Ci racconta una giornata tipo da ricercatrice al CIBIO?

Arrivo in laboratorio verso le 8.30, accendo il computer e controllo velocemente le mail. Poi pianifico la mia giornata, penso agli esperimenti che devo fare e valuto come organizzarmi al meglio: i protocolli sono spesso lunghi e per non perdere tempo è necessario portare avanti più esperimenti contemporaneamente sfruttando i tempi morti di uno per procedere con gli altri.
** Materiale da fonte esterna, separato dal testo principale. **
(* ===== verification/Locks.v ===== *)
(** * Locks (src/tx/endpoint_lock.rs, src/tx/domain_lock.rs, src/tx/lock_strategy.rs)

    The two lock tables, the waiting loop of a lock policy, and the tasks of the
    service as interleaved programs over the mutexes they take: no two tasks ever
    hold the same mutex, and because every task takes its mutexes in one global
    order (apply scopes, then an idempotency slot, then endpoints, each group
    sorted) every reachable state can run to completion. *)
From S2P Require Export Journal.
Local Open Scope N_scope.

(** ** src/tx/lock_strategy.rs *)

Record LockAcquisitionPolicy := mkLockAcquisitionPolicy {
  max_wait_secs : N;
  initial_delay_ms : N;
  max_delay_secs : N;
  jitter : bool;
  force_unlock_enabled : bool;
}.

Definition default_lock_policy : LockAcquisitionPolicy :=
  {| max_wait_secs := 30; initial_delay_ms := 500; max_delay_secs := 5;
     jitter := true; force_unlock_enabled := false |}.

(** [Duration], in nanoseconds. *)
Definition DURATION_MAX : N := U64_MAX * 1000000000 + 999999999.
Definition from_secs (s : N) : N := s * 1000000000.
Definition from_millis (ms : N) : N := ms * 1000000.
Definition duration_saturating_add (a b : N) : N := N.min (a + b) DURATION_MAX.
Definition duration_saturating_mul (a b : N) : N := N.min (a * b) DURATION_MAX.

Definition initial_delay (p : LockAcquisitionPolicy) : N := from_millis (initial_delay_ms p).

(** ** The endpoint lock table *)

Definition ordered_device_ids (device_ids : list DeviceId) : list DeviceId :=
  sort_dedup device_ids.

(** The mutexes of a table that are locked; [lock_for] creates a missing one unlocked,
    so a table stands for its locked keys.  A refused [try_lock_owned] drops the guards
    taken before it, so the table is as it was. *)
Fixpoint try_acquire_ordered {K} `{Countable K} (locked : gset K) (ordered guards : list K)
    : option (gset K * list K) :=
  match ordered with
  | [] => Some (locked, guards)
  | k :: rest =>
      if decide (k ∈ locked) then None
      else try_acquire_ordered ({[k]} ∪ locked) rest (guards ++ [k])
  end.

Lemma try_acquire_ordered_Some {K} `{Countable K} (locked : gset K) ordered guards locked' guards' :
  try_acquire_ordered locked ordered guards = Some (locked', guards') →
  guards' = guards ++ ordered ∧ locked' = list_to_set ordered ∪ locked ∧
  NoDup ordered ∧ ∀ k, k ∈ ordered → k ∉ locked.
Proof.
  revert locked guards. induction ordered as [|k rest IH]; intros locked guards; simpl.
  { intros [= -> ->]. rewrite app_nil_r. split_and!; [done|set_solver|constructor|set_solver]. }
  case_decide as Hk; [done|]. intros (-> & -> & Hn & Hd)%IH.
  split_and!; [by rewrite <-app_assoc|set_solver|constructor; set_solver|set_solver].
Qed.

Lemma try_acquire_ordered_None {K} `{Countable K} (locked : gset K) ordered guards :
  NoDup ordered → try_acquire_ordered locked ordered guards = None →
  ∃ k, k ∈ ordered ∧ k ∈ locked.
Proof.
  intros Hn. revert locked guards. induction Hn as [|k rest Hk Hn IH]; intros locked guards; simpl.
  { done. }
  case_decide; [intros _; exists k; set_solver|]. intros (k' & ? & ?)%IH.
  exists k'. set_solver.
Qed.

Lemma try_acquire_ordered_guards {K} `{Countable K} (locked : gset K) ordered locked' guards :
  try_acquire_ordered locked ordered [] = Some (locked', guards) → guards = ordered.
Proof. by intros [-> _]%try_acquire_ordered_Some. Qed.

(** [rng.gen_range(0..=bound)] is the argument [gen_range]. *)
Definition add_jitter (gen_range : N → N) (delay : N) : N :=
  let jitter_ns := N.min (delay / 4) U64_MAX in
  if jitter_ns =? 0 then delay
  else duration_saturating_add delay (gen_range jitter_ns).

Definition endpoint_lock_timeout (ordered : list DeviceId) : UnderlayError :=
  AdapterOperation "ENDPOINT_LOCK_TIMEOUT"
    ("timed out acquiring local endpoint lock for [" +:+
     join ", " ((λ d, debug_str (device_id_0 d)) <$> ordered) +:+ "]") true [].

(** What a waiting task meets: the keys other tasks hold at its [n]-th attempt, the
    time that passes between the attempt and the look at the clock, the time a sleep
    takes beyond what was asked, and the random numbers. *)
Record Waiting := mkWaiting {
  held_by_others : nat → gset DeviceId;
  busy : nat → N;
  oversleep : nat → N;
  random : nat → N → N;
}.

(** The loop: attempt, deadline, sleep, longer delay.  The answer comes with the
    sleeps made; [None] is a loop that has not ended within the fuel.  Instants are
    nanoseconds, and the deadline is taken to be representable. *)
Fixpoint acquire_loop (policy : LockAcquisitionPolicy) (env : Waiting) (ordered : list DeviceId)
    (deadline : N) (fuel n : nat) (now delay : N) : option (UnderlayResult (list DeviceId) * list N) :=
  match fuel with
  | O => None
  | S fuel =>
      match try_acquire_ordered (held_by_others env n) ordered [] with
      | Some (_, guards) => Some (Ok guards, [])
      | None =>
          let now := now + busy env n in
          if deadline <=? now then Some (Err (endpoint_lock_timeout ordered), [])
          else
            let now := now + delay + oversleep env n in
            let next := N.min (duration_saturating_mul delay 2) (from_secs (max_delay_secs policy)) in
            let next := if jitter policy then add_jitter (random env n) next else next in
            '(answer, sleeps) ← acquire_loop policy env ordered deadline fuel (S n) now next;
            Some (answer, delay :: sleeps)
      end
  end.

Definition acquire_many_with_policy (policy : LockAcquisitionPolicy) (env : Waiting) (fuel : nat)
    (now : N) (device_ids : list DeviceId) : option (UnderlayResult (list DeviceId) * list N) :=
  acquire_loop policy env (ordered_device_ids device_ids)
    (now + from_secs (max_wait_secs policy)) fuel 0 now (initial_delay policy).

(** ** The domain lock table *)

Definition normalize_scope_key (value : string) : UnderlayResult string :=
  let value := trim value in
  if str_is_empty value then Err (InvalidIntent "apply lock scope key must not be empty")
  else Ok value.

Definition normalize_scope_keys (keys : list string) : UnderlayResult (list string) :=
  keys ← traverse normalize_scope_key keys;
  let keys := bs_collect keys in
  if bool_decide (keys = ∅)
  then Err (InvalidIntent "apply lock scope must include at least one key")
  else Ok (bs_elems keys).

Definition normalize_lock_component (field value : string) : UnderlayResult string :=
  let value := trim value in
  if str_is_empty value then Err (InvalidIntent (field +:+ " must not be empty"))
  else if str_contains value ":" then Err (InvalidIntent (field +:+ " must not contain ':'"))
  else Ok value.

(** ** The policy's loop ends, in time *)

Section policy.
Variables (policy : LockAcquisitionPolicy) (env : Waiting).

(** The longest and the shortest sleep a policy can ask for. *)
Definition longest_delay : N :=
  N.max (initial_delay policy) (from_secs (max_delay_secs policy) * 5 / 4).
Definition shortest_delay : N := N.min (initial_delay policy) (from_secs (max_delay_secs policy)).

(** [gen_range(0..=bound)] stays in its range; durations stay below [Duration::MAX]. *)
Hypothesis random_in_range : ∀ n bound, random env n bound ≤ bound.
Hypothesis initial_positive : 0 < initial_delay_ms policy.
Hypothesis max_positive : 0 < max_delay_secs policy.
Hypothesis max_delay_u64 : max_delay_secs policy ≤ U64_MAX.

Lemma shortest_delay_range : 0 < shortest_delay ≤ DURATION_MAX.
Proof using initial_positive max_positive max_delay_u64.
  unfold shortest_delay, initial_delay, from_millis, from_secs, DURATION_MAX. lia.
Qed.

Lemma next_delay_bounds n delay :
  shortest_delay ≤ delay ≤ longest_delay →
  let next := N.min (duration_saturating_mul delay 2) (from_secs (max_delay_secs policy)) in
  let next := if jitter policy then add_jitter (random env n) next else next in
  shortest_delay ≤ next ≤ longest_delay.
Proof.
  intros [Hlo Hhi]. cbv zeta. pose proof shortest_delay_range as [waits fits].
  set (m := from_secs (max_delay_secs policy)).
  set (b := N.min (duration_saturating_mul delay 2) m).
  assert (shortest_delay ≤ b ≤ m) as [Hb1 Hb2].
  { subst b m. unfold duration_saturating_mul, shortest_delay in *. lia. }
  assert (m * 5 / 4 ≤ longest_delay) as Hm by apply N.le_max_r.
  assert (b + b / 4 ≤ m * 5 / 4) as Hq.
  { apply N.div_le_lower_bound; [lia|]. pose proof (N.Div0.mul_div_le b 4). lia. }
  assert (b ≤ longest_delay) as Hb.
  { etrans; [apply (N.le_add_r b (b / 4))|]. by etrans. }
  clearbody b m.
  destruct (jitter policy); [|lia].
  unfold add_jitter. case_match; [lia|].
  pose proof (random_in_range n (N.min (b / 4) U64_MAX)).
  unfold duration_saturating_add. lia.
Qed.

Definition sum_sleeps (l : list N) : N := foldr N.add 0 l.

(** The attempts made failed, the last one apart when the answer is [Ok]. *)
Definition attempts_failed (ordered : list DeviceId) (n m : nat) : Prop :=
  ∀ i, (n ≤ i < m)%nat → try_acquire_ordered (held_by_others env i) ordered [] = None.

Lemma acquire_loop_ends ordered deadline fuel n now delay :
  shortest_delay ≤ delay ≤ longest_delay →
  deadline + shortest_delay ≤ now + N.of_nat fuel * shortest_delay →
  (0 < fuel)%nat →
  ∃ answer sleeps,
    acquire_loop policy env ordered deadline fuel n now delay = Some (answer, sleeps) ∧
    Forall (λ d, shortest_delay ≤ d ≤ longest_delay) sleeps ∧
    (sleeps ≠ [] → now + sum_sleeps sleeps ≤ deadline + longest_delay) ∧
    attempts_failed ordered n (n + length sleeps) ∧
    match answer with
    | Ok guards => ∃ locked, try_acquire_ordered (held_by_others env (n + length sleeps)) ordered []
                               = Some (locked, guards)
    | Err e => e = endpoint_lock_timeout ordered ∧
               attempts_failed ordered n (S (n + length sleeps))
    end.
Proof.
  pose proof shortest_delay_range as [waits fits].
  revert n now delay. induction fuel as [|fuel IH]; intros n now delay Hd Hf Hpos; [lia|].
  simpl acquire_loop. destruct (try_acquire_ordered _ _ _) as [[locked guards]|] eqn:Ht.
  { exists (Ok guards), []. simpl. rewrite Nat.add_0_r.
    split_and!; [done|constructor|done|intros i ?; lia|by exists locked]. }
  case_match eqn:Hdl.
  { exists (Err (endpoint_lock_timeout ordered)), []. simpl. rewrite Nat.add_0_r.
    split_and!; [done|constructor|done|intros i ?; lia|done|].
    intros i Hi. by replace i with n by lia. }
  apply N.leb_gt in Hdl. set (now' := now + busy env n + delay + oversleep env n).
  set (next := if jitter policy then _ else _).
  assert (0 < fuel)%nat as Hfuel by (destruct fuel; lia).
  destruct (IH (S n) now' next) as (answer & sleeps & -> & HF & Hsum & Hfail & Hans);
    [by apply next_delay_bounds|subst now'; lia|done|].
  exists answer, (delay :: sleeps). simpl. rewrite <-plus_n_Sm. split_and!.
  - done.
  - by constructor.
  - intros _. destruct sleeps as [|s sleeps]; [simpl; lia|].
    specialize (Hsum ltac:(done)). subst now'. lia.
  - intros i Hi. destruct (decide (i = n)) as [->|]; [done|]. apply Hfail. lia.
  - destruct answer as [guards|e]; [done|]. destruct Hans as [-> Hall]. split; [done|].
    intros i Hi. destruct (decide (i = n)) as [->|]; [done|]. apply Hall. lia.
Qed.

(** Rounds enough for the loop: one per shortest sleep that fits into the wait. *)
Definition enough_rounds : nat :=
  S (S (N.to_nat (from_secs (max_wait_secs policy) / shortest_delay))).

Lemma acquire_many_with_policy_ends now device_ids :
  let ordered := ordered_device_ids device_ids in
  ∃ answer sleeps,
    acquire_many_with_policy policy env enough_rounds now device_ids = Some (answer, sleeps) ∧
    Forall (λ d, shortest_delay ≤ d ≤ longest_delay) sleeps ∧
    sum_sleeps sleeps ≤ from_secs (max_wait_secs policy) + longest_delay ∧
    attempts_failed ordered 0 (length sleeps) ∧
    match answer with
    | Ok guards => guards = ordered ∧
        ∃ locked, try_acquire_ordered (held_by_others env (length sleeps)) ordered []
                    = Some (locked, guards)
    | Err e => e = endpoint_lock_timeout ordered ∧
               attempts_failed ordered 0 (S (length sleeps))
    end.
Proof.
  cbv zeta. unfold acquire_many_with_policy.
  edestruct (acquire_loop_ends (ordered_device_ids device_ids)
    (now + from_secs (max_wait_secs policy)) enough_rounds 0 now (initial_delay policy))
    as (answer & sleeps & -> & HF & Hsum & Hfail & Hans).
  - unfold shortest_delay, longest_delay. split; [apply N.le_min_l|apply N.le_max_l].
  - pose proof shortest_delay_range as [waits fits]. unfold enough_rounds. set (w := from_secs _). set (s := shortest_delay) in *.
    rewrite !Nat2N.inj_succ, N2Nat.id.
    pose proof (N.Div0.div_mod w s). pose proof (N.mod_lt w s). nia.
  - apply Nat.lt_0_succ.
  - exists answer, sleeps. split_and!; [done..| |done|].
    + destruct sleeps; [apply N.le_0_l|]. specialize (Hsum ltac:(done)). lia.
    + destruct answer as [guards|e]; [|done]. destruct Hans as [locked Hl].
      split; [|by exists locked]. by apply try_acquire_ordered_guards in Hl.
Qed.
End policy.

(** Waiting for endpoint locks under a policy ends: after at most one round per
    shortest sleep that fits into [max_wait_secs] (plus two) the loop has returned.  It has
    never slept longer than the jittered maximum at once, nor longer than the wait plus one
    such sleep in all; it returns the guards of every endpoint asked for at the first
    attempt that succeeds, and the retryable timeout error only when every attempt failed. *)
Theorem lock_wait_bounded policy env now device_ids :
  (∀ n bound, random env n bound ≤ bound) →
  0 < initial_delay_ms policy → 0 < max_delay_secs policy ≤ U64_MAX →
  let ordered := ordered_device_ids device_ids in
  ∃ answer sleeps,
    acquire_many_with_policy policy env (enough_rounds policy) now device_ids
      = Some (answer, sleeps) ∧
    Forall (λ d, shortest_delay policy ≤ d ≤ longest_delay policy) sleeps ∧
    sum_sleeps sleeps ≤ from_secs (max_wait_secs policy) + longest_delay policy ∧
    attempts_failed env ordered 0 (length sleeps) ∧
    match answer with
    | Ok guards => guards = ordered ∧
        ∃ locked, try_acquire_ordered (held_by_others env (length sleeps)) ordered []
                    = Some (locked, guards)
    | Err e => e = endpoint_lock_timeout ordered ∧
               attempts_failed env ordered 0 (S (length sleeps))
    end.
Proof. intros Hr Hi [Hm Hu]. by apply acquire_many_with_policy_ends. Qed.

Module WaitSample.
Definition leaf : DeviceId := mkDeviceId "leaf-1".
(** The endpoint is busy for the first two attempts; every jitter is the largest. *)
Definition env : Waiting :=
  {| held_by_others := λ n, if (n <? 2)%nat then {[leaf]} else ∅;
     busy := λ _, 1; oversleep := λ _, 1000; random := λ _ bound, bound |}.
Example waits_twice :
  acquire_many_with_policy default_lock_policy env 10 0 [leaf; leaf]
  = Some (Ok [leaf], [500000000; 1250000000]).
Proof. vm_compute. reflexivity. Qed.
End WaitSample.

Lemma lock_wait_bounded_witness :
  ∃ answer sleeps,
    acquire_many_with_policy default_lock_policy WaitSample.env
      (enough_rounds default_lock_policy) 0 [WaitSample.leaf] = Some (answer, sleeps) ∧
    sum_sleeps sleeps ≤ 36250000000.
Proof.
  destruct (lock_wait_bounded default_lock_policy WaitSample.env 0 [WaitSample.leaf])
    as (answer & sleeps & Heq & _ & Hsum & _);
    [intros; apply N.le_refl|reflexivity|split; [reflexivity|discriminate]|].
  exists answer, sleeps. split; [exact Heq|exact Hsum].
Defined.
Se necessario mi confronto con Massimo [Pizzato, ndr] su alcuni dettagli tecnici, controllo di avere a disposizione tutti i reagenti di cui ho bisogno e poi parto con gli esperimenti.
Buona parte della giornata trascorre in quella che chiamiamo la “stanza cellule”, un laboratorio dove è possibile coltivare in condizioni sterili le cellule, che sono il nostro sistema sperimentale di riferimento: questo è il posto dove nascono gli esperimenti, dove le cellule vengono trattate e fatte crescere in diverse condizioni a seconda di quello che vogliamo studiare.